Whether listing the many film ventures, the arguments between John and Joyce or the symptoms of Fante’s worsening diabetes, Cooper is a studious and enthusiastic chronicler of the minutiae of Fante’s life. It is an admirable practice but at times overwrought, as when he transcribes a video made of Fante when he was hospitalized, near death and obviously pitifully confused. Here and in a few other places, Cooper’s well-informed summary would suffice. There are also passages of seeming conjecture from Cooper, such as when he states that Fante left Colorado intending to become a writer or when he sketches what Fante’s early days in Wilmington must have been like.

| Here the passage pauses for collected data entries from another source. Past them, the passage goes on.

Lemma podsUsingPVC_spec nodeID clientset n c h :
  wpc anything (podsUsingPVC nodeID clientset n c) (fun h' l => l <> [] ->
    n <> "" /\ exists pods q, Ev (CListPods n (Some nodeID)) (Ok pods) ∈ h' /\ q ∈ pods /\ existsb (claims c) (pod_volumes q) = true) h.
Proof.
  unfold podsUsingPVC. destruct (_ || _ || _) eqn:En; [by cbn; intros [] |]. bools. wp_step. apply wpc_perform; [done |].
  intros [pods | e]; cbn [wpc]; [| by intros []]. intros Hl. split; [done |].
  destruct (List.filter _ pods) as [| p l] eqn:E; [done |].
  assert (Hp : p ∈ List.filter (fun p => existsb (claims c) (pod_volumes p)) pods) by (rewrite E; by left).
  apply elem_of_filter_bool in Hp as [Hp Hcl]. exists pods, p. split; [by left | done].
Qed.

Section evidence.
Context (nodeID : string) (clientset : bool) (s0 : node) (dir : string) (names : option (gmap string nat)).

Lemma looks_repair (h : history) (c : call) : mutates c = false -> repair_guard nodeID s0 dir names h c.
Proof. unfold repair_guard. intros ->. done. Qed.
Definition listing (cs : list container) (ps : list sandboxed) (args : list string) : string :=
  match args with
  | ["ps"; "--name"; n; "-q"] => lines (map ct_id (List.filter (fun c => ct_running c && contains (ct_name c) n) cs))
  | ["pods"; "--name"; n; "-q"] => lines (map sb_id (List.filter (fun p => contains (sb_name p) n) ps))
  | ["ps"; "-a"; "--pod"; p; "--name"; n; "-q"] =>
      lines (map ct_id (List.filter (fun c => bool_decide (ct_pod c = p) && contains (ct_name c) n) cs))
  | _ => ""
  end.

Definition a_node (process : bool) (cs : list container) (ps : list sandboxed) (now : Z) : host :=
  Host process (fun c => bool_decide (c = "crictl")) (fun _ => false)
    (fun _ ep => bool_decide (ep = "unix:///run/containerd/containerd.sock")) now
    (fun _ => listing cs ps) (fun _ _ => true)
    (lines ["36 25 0:31 / /sys rw - sysfs sysfs rw"; "90 25 0:52 / /var/lib/kubelet/x rw - fuse.rclone s3: rw"])
    (fun _ => true) (fun _ => true).

(** The driver's sandbox is [node]; the runtime still calls its container
    running, and the process is gone. *)
Definition zombie (now : Z) : host :=
  a_node false [Container "c1" "lukscryptwalker-csi" "node" true] [Sandboxed "node" "lukscryptwalker-csi-node-x"] now.

(** The node driver is starting again, as after any crash, and so has no
    process; a controller of the same container name runs beside it, and
    another storage driver has a pod called [csi-node]. *)
Definition restarting (now : Z) : host :=
  a_node false [Container "c1" "lukscryptwalker-csi" "node" false; Container "c2" "lukscryptwalker-csi" "controller" true]
    [Sandboxed "other" "ebs-csi-node-y"; Sandboxed "node" "lukscryptwalker-csi-node-x";
     Sandboxed "controller" "lukscryptwalker-csi-controller-0"] now.
Ltac skip := repeat first [ apply wpc_skip; intros ? ?
  | match goal with |- wpc _ (match ?x with _ => _ end) _ _ => destruct x end | progress cbn zeta ].

Lemma new_owns c v p f x l g h :
  wpc anything (NewMountManager c v p f x l g) (fun _ mm => owns v mm) h.
Proof.
  unfold NewMountManager, owns. cbn zeta. apply wpc_skip. intros h1 m. by destruct (vfsNamesFor v _) as [[] ?] eqn:E.
Qed.
Lemma unmount_owns v mm d h : owns v mm -> wpc anything (unmount mm d) (fun _ r => owns v (fst r)) h.
Proof. intros Ho. unfold unmount, StopCacheMonitor. skip; cbn; auto. Qed.
Lemma exclusive_owns v n b mm h : owns v mm -> wpc anything (ensure_loop n b mm) (fun _ r => owns v (fst r)) h.
Proof.
  revert b mm h. induction n as [| n IH]; intros b mm h Ho; cbn [ensure_loop]; [by skip |].
  assert (Hb : forall h, wpc anything (ensure_loop n (b + 1) (bumpGeneration mm)) (fun _ r => owns v (fst r)) h).
  { intros h'. by apply IH, owns_names. }
  skip; cbn; auto.
Qed.
Lemma session_owns g v mm h : owns v mm -> wpc anything (mount_session g mm) (fun _ r => owns v (snd (fst r))) h.
Proof. intros Ho. unfold mount_session. skip; cbn; auto. Qed.
Lemma mount_owns g v mm h : owns v mm -> wpc anything (Mount g mm) (fun _ r => owns v (snd (fst r))) h.
Proof.
  intros Ho. unfold Mount. apply wpc_skip. intros h1 already. destruct already; [done |].
  apply wpc_skip. intros h2 stale. apply wpc_bind. eapply (wpc_post _ _ (fun _ mm' => owns v mm')).
  { destruct stale; [| done]. apply wpc_bind. eapply wpc_post; [by apply unmount_owns |]. by intros h' r. }
  intros h3 mm' Ho'. apply wpc_bind. eapply wpc_post; [by apply exclusive_owns |].
  intros h4 [mm2 r] Ho2. destruct r; [| done]. apply wpc_skip. intros h5 u. by apply session_owns.
Qed.

(** ** The books *)

Definition books (marks : gset string) (s : node) : Prop :=
  volumesInSetup (s3SyncMgr s) = marks
  /\ map_Forall owns (mountManagers (s3SyncMgr s))
  /\ map_Forall (fun _ n => n = 1) (zombieVFSStrikes (chk s))
  /\ map_Forall (fun _ a => 1 <= ra_count a) (reconcileAttempts (chk s)).

Lemma books_forget X v s : books X s -> books X (on_managers (delete v) s).
Proof. intros (H1 & H2 & H3 & H4). unfold books. splits; try done. by apply map_Forall_delete. Qed.
Lemma books_unstrike X v s : books X s -> books X (on_strikes (delete v) s).
Proof. intros (H1 & H2 & H3 & H4). unfold books. splits; try done. by apply map_Forall_delete. Qed.
Lemma books_succeed X v s : books X s -> books X (on_attempts (delete v) s).
Proof. intros (H1 & H2 & H3 & H4). unfold books. splits; try done. by apply map_Forall_delete. Qed.
Lemma books_manager X v mm s : owns v mm -> books X s -> books X (on_managers (insert v mm) s).
Proof. intros Hm (H1 & H2 & H3 & H4). unfold books. splits; try done. by apply map_Forall_insert_2. Qed.
Lemma books_strike X v s : books X s -> books X (on_strikes (insert v 1) s).
Proof. intros (H1 & H2 & H3 & H4). unfold books. splits; try done. by apply map_Forall_insert_2. Qed.
Lemma books_attempt X v n t s : 1 <= n -> books X s -> books X (on_attempts (insert v (Attempt n t)) s).
Proof. intros Hn (H1 & H2 & H3 & H4). unfold books. splits; try done. by apply map_Forall_insert_2. Qed.

(** The whole invariant, [marks] being the volumes marked as being set up. *)
Definition node_inv (marks : gset string) (s : node) : Prop := drain_inv s /\ books marks s.

Lemma inv_forget X v s : node_inv X s -> node_inv X (on_managers (delete v) s).
Proof. intros [H1 H2]. split; [done | by apply books_forget]. Qed.
Lemma inv_succeed X v s : node_inv X s -> node_inv X (on_attempts (delete v) s).
Proof. intros [H1 H2]. split; [done | by apply books_succeed]. Qed.
#[local] Hint Resolve books_forget books_unstrike books_succeed inv_forget inv_succeed : core.
#[local] Hint Extern 2 (preserves _ (modify _)) => apply preserves_modify; intros ?; first [exact id | auto] : preserves.

(** A part of the program that keeps the invariant of the drains keeps the
    whole of it when it keeps the books. *)
Lemma node_inv_of X {A} (m : M A) : keeps_inv m -> preserves (books X) m -> preserves (node_inv X) m.
Proof. apply preserves_and. Qed.

(** ** S3 volumes and drains *)

Section node.
Context (nodeID : string) (clientset : bool) (X : gset string).

Lemma mountS3Volume_books v p ctx g : preserves (books X) (mountS3Volume clientset v p ctx g).
Proof.
  unfold mountS3Volume. apply preserves_bind; [preserves |]. intros [vs | e]; [| preserves].
  intros s h Hs. wm_step. wm_step. eapply wpc_post; [apply new_owns |]. intros h1 mm Ho. cbn [fst snd].
  do 4 wm_step. eapply wpc_post; [exact (mount_owns _ v mm _ Ho) |]. intros h2 [[g' mm'] r] Ho'; cbn [fst snd] in *.
  do 2 wm_step. destruct r; wm; [by apply books_manager | done].
Qed.
Lemma reexpose_books v p : preserves (books X) (reexposeLiveSession v p).
Proof. unfold reexposeLiveSession, lookup_manager. preserves. Qed.
#[local] Hint Resolve mountS3Volume_books reexpose_books : preserves.
Lemma finish_books v b : preserves (books X) (finishBackgroundDrain v b).
Proof. unfold finishBackgroundDrain. preserves. Qed.
#[local] Hint Resolve finish_books : preserves.
Lemma task_books t : preserves (books X) (finish_task clientset t).
Proof. unfold finish_task, run_task, drain_task, resume_task, lookup_manager. preserves. Qed.
#[local] Hint Resolve task_books : preserves.
Lemma run_drain_books v : preserves (books X) (run_drain clientset v).
Proof. unfold run_drain. preserves. Qed.
#[local] Hint Resolve run_drain_books : preserves.
Lemma setup_books v p ctx g : preserves (books X) (setupS3Sync clientset v p ctx g).
Proof. unfold setupS3Sync, waitForBackgroundDrain, isBackgroundDraining, hasPendingDrain. preserves. Qed.
Lemma resume_books v p : preserves (books X) (resumeStrandedDrain clientset v p).
Proof. unfold resumeStrandedDrain, startBackgroundDrain, isBackgroundDraining, spawn. preserves. Qed.
#[local] Hint Resolve resume_books : preserves.
Lemma cleanup_books v p : preserves (books X) (cleanupS3Sync nodeID clientset v p).
Proof.
  unfold cleanupS3Sync, forceCleanupS3Sync, startBackgroundDrain, isBackgroundDraining, lookup_manager, spawn. preserves.
Qed.

Lemma setup_inv v p ctx g : preserves (node_inv X) (setupS3Sync clientset v p ctx g).
Proof. apply node_inv_of; [apply setupS3Sync_inv | apply setup_books]. Qed.
Lemma stranded_inv v p : preserves (node_inv X) (resumeStrandedDrain clientset v p).
Proof. apply node_inv_of; [apply resume_inv | apply resume_books]. Qed.
Lemma teardown_inv v p : preserves (node_inv X) (cleanupS3Sync nodeID clientset v p).
Proof. apply node_inv_of; [apply cleanup_inv | apply cleanup_books]. Qed.
Lemma drain_ends_inv v : preserves (node_inv X) (run_drain clientset v).
Proof. apply node_inv_of; [apply run_drain_inv | apply run_drain_books]. Qed.
Lemma reexposed_inv v p : preserves (node_inv X) (reexposeLiveSession v p).
Proof. apply node_inv_of; [apply inv_keeps; keeps | apply reexpose_books]. Qed.
#[local] Hint Resolve setup_inv stranded_inv teardown_inv drain_ends_inv reexposed_inv : preserves.

(** ** The checker *)

Lemma resolve_inv : preserves (node_inv X) resolveKubeletRoot.
Proof. unfold resolveKubeletRoot. preserves. Qed.
Lemma responsive_inv p : preserves (node_inv X) (mountVFSResponsive p).
Proof. unfold mountVFSResponsive. preserves. Qed.
Lemma registry_inv d names : preserves (node_inv X) (vfsRegistryMissing d names).
Proof.
  unfold vfsRegistryMissing, isVolumeSetupInProgress, isBackgroundDraining, expectedFSName, lookup_manager.
  destruct names as [names |]; [| preserves].
  apply preserves_bind; [preserves |]. intros v. do 2 (apply preserves_bind; [preserves |]; intros ?).
  case_match; [preserves |]. apply preserves_bind; [preserves |]. intros fs.
  assert (Hun : preserves (node_inv X) (modify (on_strikes (delete v)))).
  { apply preserves_modify. intros s [H1 H2]. split; [done | by apply books_unstrike]. }
  case_match; [preserves |]. intros s h [Hi Hb]. do 2 wm_step.
  destruct (zombieVFSStrikes (chk s) !! v) as [n |] eqn:En.
  - destruct Hb as (B1 & B2 & B3 & B4). assert (n = 1) as -> by exact (B3 v n En).
    assert (Hb : books X s) by done. cbn [Z.add].
    change (1 + 1 <? zombieVFSConfirmations) with false. cbn iota. apply (preserves_bind (node_inv X)); [exact Hun | preserves | done].
  - cbn iota. change (1 <? zombieVFSConfirmations) with true. cbn iota. do 3 wm_step. split; [done | by apply books_strike].
Qed.
#[local] Hint Resolve resolve_inv responsive_inv registry_inv : preserves.
Lemma diagnose_inv d names : preserves (node_inv X) (diagnose d names).
Proof. unfold diagnose. preserves. Qed.
Lemma allowed_inv v : preserves (node_inv X) (reconcileAllowed v).
Proof.
  unfold reconcileAllowed. intros s h [Hi Hb]. do 2 wm_step. set (a := default _ _).
  assert (Ha : 0 <= ra_count a).
  { unfold a. destruct (reconcileAttempts (chk s) !! v) as [b |] eqn:Eb; [| done]. cbn [default].
    destruct Hb as (_ & _ & _ & Hb). pose proof (map_Forall_lookup_1 _ _ v b Hb Eb). cbn in *. lia. }
  apply wpm_bind. eapply (wpc_post _ _ (fun _ r => fst r = s)).
  { case_match; [| done]. wm_step. apply wpm_ask; [done |]. done. }
  intros h1 [s1 early] ->; cbn [fst snd]. destruct early; [done |].
  wm_step. apply wpm_ask; [done |]. intros now. cbn [fst snd]. do 3 wm_step.
  split; [done |]. apply books_attempt; [lia | done].
Qed.
Lemma lifetime_inv v : preserves (node_inv X) (reportMountLifetime v).
Proof. unfold reportMountLifetime. preserves. Qed.
Lemma serving_inv p : preserves (node_inv X) (ensureStagingServing p).
Proof. unfold ensureStagingServing. preserves. Qed.
#[local] Hint Resolve diagnose_inv allowed_inv lifetime_inv serving_inv : preserves.
Lemma rebind_inv p u n : preserves (node_inv X) (rebindConsumerMount p u n).
Proof. unfold rebindConsumerMount. preserves. Qed.
Lemma unbind_inv u n : preserves (node_inv X) (unbindTerminatingConsumer u n).
Proof. unfold unbindTerminatingConsumer. preserves. Qed.
Lemma healthy_inv u n p : preserves (node_inv X) (consumerMountHealthy u n p).
Proof. unfold consumerMountHealthy. preserves. Qed.
Lemma restart_allowed_inv v : preserves (node_inv X) (consumerRestartAllowed v).
Proof. unfold consumerRestartAllowed, registrationHealthy. preserves. Qed.
Lemma drop_inv v : preserves (node_inv X) (drop_manager v).
Proof. unfold drop_manager, lookup_manager. preserves. Qed.
#[local] Hint Resolve rebind_inv unbind_inv healthy_inv restart_allowed_inv drop_inv : preserves.
Lemma restart_pods_inv v : preserves (node_inv X) (restartPodsWithStaleS3Mount clientset v).
Proof. unfold restartPodsWithStaleS3Mount. preserves. Qed.
Lemma reattach_inv c n p b q : preserves (node_inv X) (reattach clientset c n p b q).
Proof. unfold reattach. preserves. Qed.
#[local] Hint Resolve restart_pods_inv reattach_inv : preserves.
Lemma remount_failed_inv v p : preserves (node_inv X) (remount_failed clientset v p).
Proof. unfold remount_failed. preserves. Qed.
#[local] Hint Resolve remount_failed_inv : preserves.
Lemma remount_inv v p ctx : preserves (node_inv X) (remount nodeID clientset v p ctx).
Proof. unfold remount. preserves. Qed.
Lemma repair_bind_inv staged n b devs : preserves (node_inv X) (repair_bind nodeID clientset staged n b devs).
Proof. unfold repair_bind, isVolumeSetupInProgress, isBackgroundDraining, picked_up. preserves. Qed.
Lemma consumers_inv : preserves (node_inv X) (repairStrandedConsumers nodeID clientset).
Proof.
  unfold repairStrandedConsumers, consumerBinds, stagedVolumesByPV.
  assert (H : forall todo n staged, preserves (node_inv X) (repair_binds nodeID clientset staged n todo)).
  { induction todo as [| [b devs] todo IH]; intros n staged; cbn [repair_binds]; [preserves |].
    apply preserves_bind; [apply repair_bind_inv | intros ?; apply IH]. }
  preserves.
Qed.
Lemma orphans_inv : preserves (node_inv X) (cleanupOrphanedVolumes nodeID clientset).
Proof. unfold cleanupOrphanedVolumes, reclaimOrphanedVolume. preserves. Qed.
Lemma recover_inv : preserves (node_inv X) (recoverStrandedVolumes clientset).
Proof.
  unfold recoverStrandedVolumes, stagedVolumeIDs, recover_stranded, isVolumeSetupInProgress, isBackgroundDraining, lookup_manager.
  preserves.
Qed.
Lemma sessions_inv : preserves (node_inv X) sweepDeadSessions.
Proof. unfold sweepDeadSessions, isBackgroundDraining. preserves. Qed.
(* ===== verification/System.v ===== *)
(** * System: the node server as a whole

    The handlers of the CSI node service, the checker, the registration
    refresher and the drain goroutines as the events of one state machine,
    and what holds of all of its runs: who may touch a pod, the invariant of
    the server's state, and the budget of the restarts. *)

From Stdlib Require Import QArith.
From S2P Require Import Prelude GoStrings Effects MountManager VfsNames Rpc Luks Mounts Session VfsCache Secrets.
From S2P Require Import Csi Endpoint Controller NodeMounts NodeLuks NodeState Drain S3Live NodeServer Consumers Checker Registration Pods Invariant.
Import Mounts Session MountManager VfsNames Csi K8s NodeLuks NodeState Drain S3Live NodeServer Consumers Checker Registration Pods Invariant.

#[local] Open Scope Z_scope.

Module System.

(** * Events *)

(** What the node server reacts to. *)
Inductive node_event : Type :=
  | Stage (req : stage_request)
  | Unstage (v staging : string)
  | Publish (req : publish_request)
  | Unpublish (targetPath : string)
  | Expand (req : expand_request)
  | GetInfo
  | DrainEnds (v : string) (* a drain goroutine runs to its end *)
  | ProbeEnds (path : string) (* a probe given up on returns at last *)
  | RegistrationTick
  | CheckerTick (n : Z).

Section server.
Context (nodeID : string) (clientset : bool) (ParseFloat : string -> option Q).
Context (parse_other : string -> option Endpoint.url) (endpoint : string) (registrationHealthStart : Z).
Lemma unmount_staging_world ph w :
  carries ph w ->
  (unmount_staging staging) @ w = (if is_open ph then on_mounts (delete staging) w else w, Ok tt).
Proof.
  intros H. unfold unmount_staging. rewrite bool_decide_eq_false_2 by apply (sane_staging Hv).
  rewrite interp_bind, isMountPoint_host, (c_staging _ _ H). destruct (is_open ph) eqn:Ho.
  2: by rewrite bool_decide_eq_false_2 by apply is_Some_None.
  rewrite bool_decide_eq_true_2 by by eexists. cbn [negb]. rewrite interp_bind. unfold sync_staging.
  rewrite interp_bind, (cmd_run_ok _ _ _ _ w w "") by done. cbn [is_ok interp]. rewrite interp_bind.
  rewrite unmountPath_host; rewrite ?(c_staging _ _ H), ?Ho; unfold maxMountStackUnwind; cbn; first [lia | done].
Qed.

Lemma cleanup_host ph w :
  carries ph w -> pods_of ph = ∅ ->
  exists w', (cleanupVolumeStaging id staging) @ w = (w', Ok tt)
    /\ carries (match ph with Staged d _ => Closed d | ph => ph end) w'.
Proof.
  intros H Hp. unfold cleanupVolumeStaging. rewrite interp_bind, (unmount_staging_world _ _ H). cbn iota. rewrite interp_bind.
  set (ph' := match ph with Staged d _ => Closed d | ph => ph end).
  assert (exists w1, (CloseLUKS (GenerateMapperName id)) @ (if is_open ph then on_mounts (delete staging) w else w) = (w1, Ok tt)
            /\ carries ph' w1) as (w1 & -> & H1).
  { destruct ph as [| d | d pods]; subst ph'; cbn [is_open].
    1, 2: exists w; split; [apply CloseLUKS_closed; first [apply (c_dev _ _ H) | apply (c_mapped _ _ H)] | done].
    cbn in Hp. subst pods. eexists. split; [| by apply carries_closed]. apply (CloseLUKS_open _ _ _ _ backing);
      [apply (c_dev _ _ H) | apply (c_mapped _ _ H) | by eapply device_unused]. }
  cbn iota. rewrite interp_bind, GetLocalPath_world. cbn iota. rewrite interp_bind. fold (lv_backing v).
  assert (Hc : is_open ph' = false) by by destruct ph.
  rewrite detach_world. 2: { intros d f Hd ->. pose proof (c_loop _ _ H1 _ _ Hd eq_refl) as ->.
    rewrite (c_mapped _ _ H1), Hc in Hd. done. }
  rewrite bool_decide_eq_false_2 by apply (sane_staging Hv). rewrite interp_bind, (interp_perform answer (CRemoveAll staging)).
  eexists. split; [done |]. by apply carries_swept.
Qed.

Though Cooper has done his own thorough historical research, the description of these potent scenes lacks Fante’s own distinct voice. This may be due to the unfortunate fact that Fante’s earliest surviving letters date from 1932, well after he had settled on the West Coast. Similarly, some of the accounts of the Fantes’ married life, and when they first met, which I assume come from Joyce, would resonate more if Cooper provided clearer attribution. Still, “Full of Life” offers a large share of fascinating material by and about Fante, and by bringing together his life and work for the first time with such clarity of purpose, Cooper presents a remarkable gift to innumerable fans of Fante’s work. Long live Arturo Bandini.